» ACTIVITY
Reproduce, exactly and in full, only the lines below from the one containing "apply next_with; [|done|done]. apply" through the one containing "- apply list_elem_of_lookup.".
== SOURCE MATERIAL ==
(** C4: Nobody waits for ever: in any run that [net_ok] allows, from a network that
    has sent nothing and with messages shorter than 4 GiB, once the writer tasks of
    a node have taken the messages of their channels, every completion task has its
    result; a success means that the message is on a stream to the peer. *)
Theorem awaited_results_arrive nw0 nw p h t :
  net_fresh nw0 -> net_reachable nw0 nw -> net_sized nw ->
  nw_hosts nw !! p = Some h -> t ∈ lp_tasks (nd_loop (ho_node h)) ->
  (forall c ch, pool_chans (host_pool false h) !! c = Some ch -> wt_taken (host_task false c h) = length (ch_msgs ch)) ->
  exists r, ho_results h !! (false, ct_result_rx t) = Some r /\
    (r = SendOk -> exists c ch m, pool_chans (host_pool false h) !! c = Some ch /\ m ∈ ch_msgs ch /\
       ob_result_tx m = Some (ct_result_rx t) /\
       (ob_header m, ob_payload m) ∈ delivered_to_peer (wt_writer (host_task false c h))).
Proof.
  intros H0 Hr Hs Hp Ht Hall. pose proof (net_with_reports False _ _ _ (fun F _ _ => False_ind _ F) (net_fresh_inv _ H0) (net_fresh_reports _ _ H0)
    (reachable_net_with _ _ Hr) p h Hp false) as Hrep.
  destruct (rp_awaited _ _ _ Hrep (ct_result_rx t)) as (c & i & m & Hm & Hrx); [by apply list_elem_of_fmap_2|].
  destruct (rp_chan _ _ _ Hrep (Hs p h Hp) c) as (ks & Hw & Hf & _).
  unfold chan_msgs in *. destruct (pool_chans (host_pool false h) !! c) as [ch|] eqn:Ec; [|done]. cbn [from_option] in *.
  rewrite (Hall c ch Ec), firstn_all in Hw, Hf. destruct (Forall2_lookup_l _ _ _ _ _ Hf Hm) as (k & Hk & _ & r & Hres & Hok & _).
  unfold result_of in Hres. rewrite Hrx in Hres. exists r. split; [done|]. intros ->. exists c, ch, m.
  split_and!; [done|by eapply list_elem_of_lookup_2|done|]. rewrite (writer_inv_delivered _ _ Hw). by eapply copies_elem; [..|apply Hok].
Qed.

End Reports.

Module ReportsDemo.
Import Demo DemoNode NodeDemo TypingDemo NetworkDemo.

Lemma quiet_fresh : net_fresh quiet.
Proof.
  split; [done|]. intros p h. change (nw_hosts quiet) with hosts. unfold hosts. rewrite lookup_insert_Some, lookup_singleton_Some.
  intros [[_ <-]|[_ [_ <-]]]; (split_and!; [split_and!; [exact start_inv|apply start_typed|done..]|done|done]).
Qed.

Lemma next_with nw ev :
  net_reachable_with no_flush_fails quiet nw -> net_ok nw ev -> no_flush_fails ev ->
  net_reachable_with no_flush_fails quiet (next ev nw).
Proof.
  intros Hr Hok Hf. eapply net_with_step; [exact Hr|exact Hok|exact Hf|]. unfold next.
  destruct (run_net_inv nw ev (net_reachable_inv _ _ quiet_net_inv (net_with_reachable _ _ _ Hr)) Hok) as (nw' & H & _).
  by rewrite H.
Qed.

Lemma nw4_with : net_reachable_with no_flush_fails quiet nw4.
Proof.
  apply next_with; [|done|done]. apply next_with; [|done|by repeat constructor]. apply next_with; [|done|done].
  apply next_with; [constructor| |done]. split_and!; [done|vm_compute; repeat split; discriminate|].
  intros h Hh. unfold quiet, hosts in Hh. cbn in Hh. rewrite lookup_insert_eq in Hh. injection Hh as <-. exact send_allowed.
Qed.

(** One message was reported as sent; Alice has it. *)
Lemma network_exactly_once_witness :
  map snd (omap (sent_ok false sender) (ch_msgs channel0)) = [[x41; x42; x43; x44]] /\
  dispatched self false 0 sender nw4 = omap (sent_ok false sender) (ch_msgs channel0).
Proof.
  split; [vm_compute; reflexivity|].
  apply (network_exactly_once quiet nw4 self sender false 0 channel0 quiet_fresh nw4_with nw4_sized sender_at channel_at).
  intros i st. set (w := wt_writer (host_task false 0 sender)).
  assert (H : forallb (fun x => Nat.eqb (rd_pos (net_reader (self, (false, 0%nat), x.1) nw4)) (length (ws_sent x.2)))
    (imap pair (wr_streams w)) = true) by (vm_compute; reflexivity).
  intros Hi. apply Nat.eqb_eq. apply (forallb_elem _ _ (i, st) H). apply list_elem_of_lookup. exists i.
  by rewrite list_lookup_imap, Hi.
Defined.

Definition task0 : completion_task := default (mkTask 0 0 false) (lp_tasks (nd_loop (ho_node sender)) !! 0%nat).

Lemma awaited_results_arrive_witness :
  exists r, ho_results sender !! (false, ct_result_rx task0) = Some r /\
    (r = SendOk -> exists c ch m, pool_chans (host_pool false sender) !! c = Some ch /\ m ∈ ch_msgs ch /\
       ob_result_tx m = Some (ct_result_rx task0) /\
       (ob_header m, ob_payload m) ∈ delivered_to_peer (wt_writer (host_task false c sender))).
Proof.
  apply (awaited_results_arrive quiet nw4 self sender task0 quiet_fresh nw4_reachable nw4_sized sender_at).
  - apply list_elem_of_lookup. exists 0%nat. apply default_is. vm_compute. reflexivity.
  - assert (H : forallb (fun x => Nat.eqb (wt_taken (host_task false x.1 sender)) (length (ch_msgs x.2)))
      (map_to_list (pool_chans (host_pool false sender))) = true) by (vm_compute; reflexivity).
    intros c ch Hc. apply Nat.eqb_eq. apply (forallb_elem _ _ (c, ch) H). by apply elem_of_map_to_list.
Defined.

End ReportsDemo.
Lemma sending_stages w0 source dest xs ss nd :
  sending w0 source dest ss nd -> Forall (send_to w0 dest) (omap stage_send xs) ->
  exists nd', run_nodes (map stage_event xs) nd = Done tt nd' /\ sending w0 source dest (ss ++ omap stage_send xs) nd'.
Proof.
  revert ss nd. induction xs as [|x xs IH]; intros ss nd Hs Hok; [exists nd; cbn; by rewrite app_nil_r|].
  cbn [map run_nodes]. destruct x as [s|v].
  - cbn in Hok. apply Forall_cons in Hok as [Hto Hok]. destruct (sending_send _ _ _ _ _ _ Hs Hto) as (nd1 & H1 & Hs1).
    destruct (IH _ _ Hs1 Hok) as (nd2 & H2 & Hs2). exists nd2. rewrite (bind_Done _ _ _ _ _ H1). split; [done|].
    cbn. by rewrite <-app_assoc in Hs2.
  - destruct (sending_take _ _ _ _ _ v Hs) as (nd1 & H1 & Hs1). destruct (IH _ _ Hs1 Hok) as (nd2 & H2 & Hs2).
    exists nd2. by rewrite (bind_Done _ _ _ _ _ H1).
Qed.

Lemma send_header_ok t tag p source :
  in_width 32 tag -> in_width 32 (len p) ->
  well_formed_message (send_header t tag p source, p) /\ payload_size (send_header t tag p source) = len p.
Proof.
  intros Ht Hp. unfold well_formed_message, header_in_range, send_header. cbn. rewrite wrap_small by done.
  split; [|done]. split; [|done]. unfold in_width in *. lia.
Qed.

Lemma sd_payload_len w dest s : send_to w dest s -> in_width 32 (len (sd_payload (w_mem w) s)).
Proof.
  intros (_ & _ & Hb & Hn & _). unfold sd_payload. destruct (_ && _) eqn:E; [|by vm_compute].
  apply andb_prop in E as [E1 E2]. destruct Hb as [Hb|Hb]; [lia|].
  destruct (mem_load_spec (w_mem w) (sd_buf s) (Z.to_nat (sd_buf_size s))) as (bs & -> & Hl & _); [rewrite Z2Nat.id by lia; done|].
  cbn. unfold in_width, len. rewrite Hl. lia.
Qed.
===
» WRITTEN RESPONSE
  apply next_with; [|done|done]. apply next_with; [|done|by repeat constructor]. apply next_with; [|done|done].
  apply next_with; [constructor| |done]. split_and!; [done|vm_compute; repeat split; discriminate|].
  intros h Hh. unfold quiet, hosts in Hh. cbn in Hh. rewrite lookup_insert_eq in Hh. injection Hh as <-. exact send_allowed.
Qed.

(** One message was reported as sent; Alice has it. *)
Lemma network_exactly_once_witness :
  map snd (omap (sent_ok false sender) (ch_msgs channel0)) = [[x41; x42; x43; x44]] /\
  dispatched self false 0 sender nw4 = omap (sent_ok false sender) (ch_msgs channel0).
Proof.
  split; [vm_compute; reflexivity|].
  apply (network_exactly_once quiet nw4 self sender false 0 channel0 quiet_fresh nw4_with nw4_sized sender_at channel_at).
  intros i st. set (w := wt_writer (host_task false 0 sender)).
  assert (H : forallb (fun x => Nat.eqb (rd_pos (net_reader (self, (false, 0%nat), x.1) nw4)) (length (ws_sent x.2)))
    (imap pair (wr_streams w)) = true) by (vm_compute; reflexivity).
  intros Hi. apply Nat.eqb_eq. apply (forallb_elem _ _ (i, st) H). apply list_elem_of_lookup. exists i.
  by rewrite list_lookup_imap, Hi.
Defined.

Definition task0 : completion_task := default (mkTask 0 0 false) (lp_tasks (nd_loop (ho_node sender)) !! 0%nat).

Lemma awaited_results_arrive_witness :
  exists r, ho_results sender !! (false, ct_result_rx task0) = Some r /\
    (r = SendOk -> exists c ch m, pool_chans (host_pool false sender) !! c = Some ch /\ m ∈ ch_msgs ch /\
       ob_result_tx m = Some (ct_result_rx task0) /\
       (ob_header m, ob_payload m) ∈ delivered_to_peer (wt_writer (host_task false c sender))).
Proof.
  apply (awaited_results_arrive quiet nw4 self sender task0 quiet_fresh nw4_reachable nw4_sized sender_at).
  - apply list_elem_of_lookup. exists 0%nat. apply default_is. vm_compute. reflexivity.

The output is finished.